左冠状动脉起源于肺动脉有无充分的侧支循环是患者能否长期存活的关键,冠状动脉起源于肺动脉,其血供为静脉血,导致左心长期缺氧,心肌细胞代谢障碍。如无侧支循环形成,多数在1岁内死于心力衰竭或心脏性猝死,在儿童期常表现为二尖瓣关闭不全、前侧壁心肌缺血及心力衰竭。如有良好的侧支循环形成,则10%~15%患儿得以继续生存至成人。本病虽然可与其他心血管畸形合并存在,但是与婴幼儿型相比,成人患者合并其他心脏畸形者明显减少。
右冠状动脉异常起源于肺动脉的患者大多没有症状,出现症状的患者可表现为呼吸困难、乏力、充血性心力衰竭、心绞痛、心肌梗死或心脏骤停。左冠状动脉异常起源于肺动脉可对心脏功能产生严重影响。其血流动力学改变取决于体循环与肺循环之间的压力差以及左、右冠状动脉系统之间有无侧支循环。
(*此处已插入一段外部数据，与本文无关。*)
(** * Red light / green light game server: the state machine of [server.js]

    A shallow embedding of the game engine of [src/server.js] (the
    [game] object, the timer callbacks and the socket handlers) together
    with the properties of its natural-language specification.

    Modelling conventions.
    - The [game.players] Map is an association list in insertion order:
      [Map.prototype.set] on a present key replaces the value in place,
      on an absent key appends; [forEach] and [values()] follow the list.
    - [progress] is a rational: every value the server computes is a
      multiple of 2.5 between 0 and 100, which IEEE doubles represent
      exactly, so no rounding occurs.
    - The Node timer table is explicit: [setTimeout]/[setInterval] allocate
      a handle and a pending callback, [clearTimeout]/[clearInterval]
      drop it.  Time itself is abstracted: any pending callback may fire
      next, so delays (including the random ones of [randomBetween]) are
      not recorded.  Every real execution is a run of the model.
    - [Date.now()] is an input of a timer event: the k-th call made by the
      running callback reads [now k].  On the runs considered the readings
      are positive (milliseconds since 1970).
    - Socket events carry the id of the socket; any socket may send any
      event at any time.  Names are strings of 8-bit code units.
    - Every [emit] is recorded in the list of messages a handler returns;
      room membership of the display and [console.log] are left out. *)

From Stdlib Require Import List String Ascii Bool Arith ZArith QArith Qminmax Lia.
Import ListNotations.

Local Open Scope string_scope.
Local Open Scope list_scope.
Local Open Scope Z_scope.

(** ** Data model *)

Inductive Phase := Lobby | Countdown | Playing | RoundEnd | GameOver.
Inductive Light := Red | Green.

Definition Phase_eqb (a b : Phase) : bool :=
  match a, b with
  | Lobby, Lobby | Countdown, Countdown | Playing, Playing
  | RoundEnd, RoundEnd | GameOver, GameOver => true
  | _, _ => false
  end.

Definition Light_eqb (a b : Light) : bool :=
  match a, b with
  | Red, Red | Green, Green => true
  | _, _ => false
  end.

(** The object built by [createPlayer]. *)
Record Player := mkPlayer {
  id : string;
  name : string;
  progress : Q;
  alive : bool;
  holding : bool;
  eliminated : bool;
  finishedAt : option Z
}.

Definition set_progress (v : Q) (p : Player) : Player :=
  mkPlayer (id p) (name p) v (alive p) (holding p) (eliminated p) (finishedAt p).
Definition set_alive (v : bool) (p : Player) : Player :=
  mkPlayer (id p) (name p) (progress p) v (holding p) (eliminated p) (finishedAt p).
Definition set_holding (v : bool) (p : Player) : Player :=
  mkPlayer (id p) (name p) (progress p) (alive p) v (eliminated p) (finishedAt p).
Definition set_eliminated (v : bool) (p : Player) : Player :=
  mkPlayer (id p) (name p) (progress p) (alive p) (holding p) v (finishedAt p).
Definition set_finishedAt (v : option Z) (p : Player) : Player :=
  mkPlayer (id p) (name p) (progress p) (alive p) (holding p) (eliminated p) v.

Definition createPlayer (sid nm : string) : Player :=
  mkPlayer sid (substring 0 15 nm) 0%Q true false false None.

(** JavaScript truthiness of [finishedAt]: [null] and [0] are falsy. *)
Definition truthy (t : option Z) : bool :=
  match t with
  | Some t => negb (t =? 0)
  | None => false
  end.

(** *** The player Map *)

Definition Registry := list (string * Player).

Fixpoint pget (k : string) (m : Registry) : option Player :=
  match m with
  | [] => None
  | (k', p) :: r => if String.eqb k k' then Some p else pget k r
  end.

Fixpoint pset (k : string) (v : Player) (m : Registry) : Registry :=
  match m with
  | [] => [(k, v)]
  | (k', p) :: r => if String.eqb k k' then (k', v) :: r else (k', p) :: pset k v r
  end.

Fixpoint pdelete (k : string) (m : Registry) : Registry :=
  match m with
  | [] => []
  | (k', p) :: r => if String.eqb k k' then r else (k', p) :: pdelete k r
  end.

Definition values (m : Registry) : list Player := map snd m.
Definition keys (m : Registry) : list string := map fst m.

(** [players.forEach (p => mutate p)]: the objects are updated in place,
    the keys and the order stay. *)
Definition forEach (f : Player -> Player) (m : Registry) : Registry :=
  map (fun kp => (fst kp, f (snd kp))) m.

(** *** Timers *)

Definition Handle := nat.

Inductive Callback :=
| CbProgress                 (* the 100 ms interval of startProgressTracking *)
| CbSwitchToRed              (* timeout armed by switchToGreen *)
| CbEliminateHolders         (* grace timeout armed by switchToRed *)
| CbSwitchToGreen            (* timeout armed by eliminateHolders *)
| CbCountdown (count : Z).   (* the 1 s interval of startGame, with its [count] *)

Definition Timers := list (Handle * Callback).

Fixpoint tget (h : Handle) (t : Timers) : option Callback :=
  match t with
  | [] => None
  | (h', cb) :: r => if Nat.eqb h h' then Some cb else tget h r
  end.

Definition tremove (h : Handle) (t : Timers) : Timers :=
  filter (fun e => negb (Nat.eqb h (fst e))) t.

Definition treplace (h : Handle) (cb : Callback) (t : Timers) : Timers :=
  map (fun e => if Nat.eqb h (fst e) then (fst e, cb) else e) t.

(** *** The [game] object and the process state *)

Record Game := mkGame {
  phase : Phase;
  light : Light;
  players : Registry;
  round : nat;
  lightTimer : option Handle;
  graceTimer : option Handle;
  countdownTimer : option Handle;
  eliminationPending : bool
}.

Definition gracePeriodMs : Z := 350.
Definition progressToWin : Q := 100.
Definition progressRate : Q := 5 # 2.

Definition set_phase v (g : Game) :=
  mkGame v (light g) (players g) (round g) (lightTimer g) (graceTimer g)
         (countdownTimer g) (eliminationPending g).
Definition set_light v (g : Game) :=
  mkGame (phase g) v (players g) (round g) (lightTimer g) (graceTimer g)
         (countdownTimer g) (eliminationPending g).
Definition set_players v (g : Game) :=
  mkGame (phase g) (light g) v (round g) (lightTimer g) (graceTimer g)
         (countdownTimer g) (eliminationPending g).
Definition set_round v (g : Game) :=
  mkGame (phase g) (light g) (players g) v (lightTimer g) (graceTimer g)
         (countdownTimer g) (eliminationPending g).
Definition set_lightTimer v (g : Game) :=
  mkGame (phase g) (light g) (players g) (round g) v (graceTimer g)
         (countdownTimer g) (eliminationPending g).
Definition set_graceTimer v (g : Game) :=
  mkGame (phase g) (light g) (players g) (round g) (lightTimer g) v
         (countdownTimer g) (eliminationPending g).
Definition set_countdownTimer v (g : Game) :=
  mkGame (phase g) (light g) (players g) (round g) (lightTimer g) (graceTimer g)
         v (eliminationPending g).
Definition set_eliminationPending v (g : Game) :=
  mkGame (phase g) (light g) (players g) (round g) (lightTimer g) (graceTimer g)
         (countdownTimer g) v.

(** The whole process: the [game] object, the module variable
    [progressInterval] and the pending timers of the event loop. *)
Record World := mkWorld {
  game : Game;
  progressInterval : option Handle;
  timers : Timers;
  nextHandle : Handle
}.

Definition initGame : Game :=
  mkGame Lobby Red [] 0%nat None None None false.

Definition initWorld : World := mkWorld initGame None [] 1%nat.

(** *** Messages sent to the clients *)

(** Where an emit goes, as the code writes it: [TV] is [io.to("tv")],
    and [Sock sid] is [io.to(sid)], or [socket.emit] on the socket whose
    id is [sid]. *)
Inductive Room := TV | Sock (sid : string).

Record PlayerView := mkView {
  v_id : string;
  v_name : string;
  v_progress : Q;
  v_alive : bool;
  v_holding : bool;
  v_finishedAt : option Z
}.

Inductive Message :=
| MsgGameState (ph : Phase) (l : Light) (ps : list PlayerView) (rnd : nat)
| MsgPlayerState (ph : Phase) (l : Light) (pr : Q) (al ho : bool)
| MsgEliminations (batch : list (string * string))
| MsgEliminated
| MsgGameOver (winner : option (string * string)) (ps : list PlayerView)
| MsgCountdown (n : Z)
| MsgJoinError (text : string)
| MsgJoined (pid nm : string)
| MsgPlayerJoined (pid nm : string)
| MsgKicked.

Definition Emit : Type := Room * Message.

(** ** The handler monad: process state plus emitted messages *)

Definition M (A : Type) : Type := World -> A * World * list Emit.

Definition ret {A} (a : A) : M A := fun w => (a, w, []).

Definition bind {A B} (m : M A) (k : A -> M B) : M B :=
  fun w =>
    let '(a, w1, o1) := m w in
    let '(b, w2, o2) := k a w1 in
    (b, w2, o1 ++ o2).

Declare Scope handler_scope.
Delimit Scope handler_scope with handler.
Notation "x <- m ;; k" := (bind m (fun x => k))
  (at level 61, m at next level, right associativity) : handler_scope.
Notation "m ;; k" := (bind m (fun _ => k))
  (at level 61, right associativity) : handler_scope.
Local Open Scope handler_scope.

Definition gets {A} (f : Game -> A) : M A := fun w => (f (game w), w, []).

Definition update (f : Game -> Game) : M unit :=
  fun w => (tt, mkWorld (f (game w)) (progressInterval w) (timers w) (nextHandle w), []).

Definition getProgressInterval : M (option Handle) :=
  fun w => (progressInterval w, w, []).

Definition setProgressInterval (v : option Handle) : M unit :=
  fun w => (tt, mkWorld (game w) v (timers w) (nextHandle w), []).

Definition emit (r : Room) (m : Message) : M unit := fun w => (tt, w, [(r, m)]).

Definition emitAll (l : list Emit) : M unit := fun w => (tt, w, l).

Definition when (b : bool) (m : M unit) : M unit := if b then m else ret tt.

(** [setTimeout] and [setInterval]: a fresh handle, the callback pending. *)
Definition setTimer (cb : Callback) : M Handle :=
  fun w =>
    let h := nextHandle w in
    (h, mkWorld (game w) (progressInterval w) (timers w ++ [(h, cb)]) (S h), []).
在出生后最初几小时,肺动脉压高,随后肺动脉压降低,两支冠状动脉间的侧支循环尚未形成,由于肺动脉的压力及血氧饱和度均明显低于体循环,左心室心肌灌注不良,可导致心肌梗死而死亡。
冠状动脉造影是冠状动脉异常起源于肺动脉诊断的“金标准”,左、右冠状动脉非同步显影,异常起源的冠状动脉2~3个心动周期后方完全显影,在晚期可见肺动脉显影及扩张,提示左、右冠状动脉之间存在良好的侧支循环。冠状动脉造影能够明确显示左、右冠状动脉的全貌、侧支循环的情况及异常起源部位,对确定诊断及明确手术方式具有重要意义。一旦确定诊断,尽快手术矫正仍是目前首选的治疗方案。手术方法主要有:左冠状动脉移植术、肺动脉内隧道成形术( Takeuchi术) (图1-2-11)、CABG、左锁骨下动脉与冠状动脉吻合。目前应用最多的是冠状动脉移植术及Takeuchi术以纠正冠状动脉至肺动脉的分流并恢复主动脉至冠状动脉的血液循环,重建双冠状动脉系统 [105]。
图1-2-11 Takeuchi术
A:切开主肺动脉前壁; B:制造主、肺动脉窗; C:虚线为肺动脉瓣缝合线; D:重建肺动脉
Takeuchi术简单安全可靠,远期疗效满意,适用于大多数患者 [106,107]。该技术首先制造主动脉-肺动脉窗,然后以肺动脉部分前壁活瓣为人工隧道前壁,与肺动脉后壁缝合在肺动脉内形成人工隧道,直接连通主动脉-肺动脉窗与左冠状动脉在主肺动脉内的开口,最后以心包补片修复肺动脉前壁。这样可以使主动脉血流经此人工通道进入左冠状动脉,从根本上解决了因冠状动脉异位而引起的心肌缺血的现象。这种手术方式可适用于冠状动脉不同位置起源的患者,同时手术病死率低。由于术中需要在肺动脉内建立人工通道并将其与冠状动脉开口连接,通道吻合口的大小直接影响手术疗效,如吻合口较小可引起冠状动脉再狭窄,心肌缺血不能得到根本改善;而肺动脉内人工隧道过于宽大将造成肺动脉狭窄,加重右室负荷。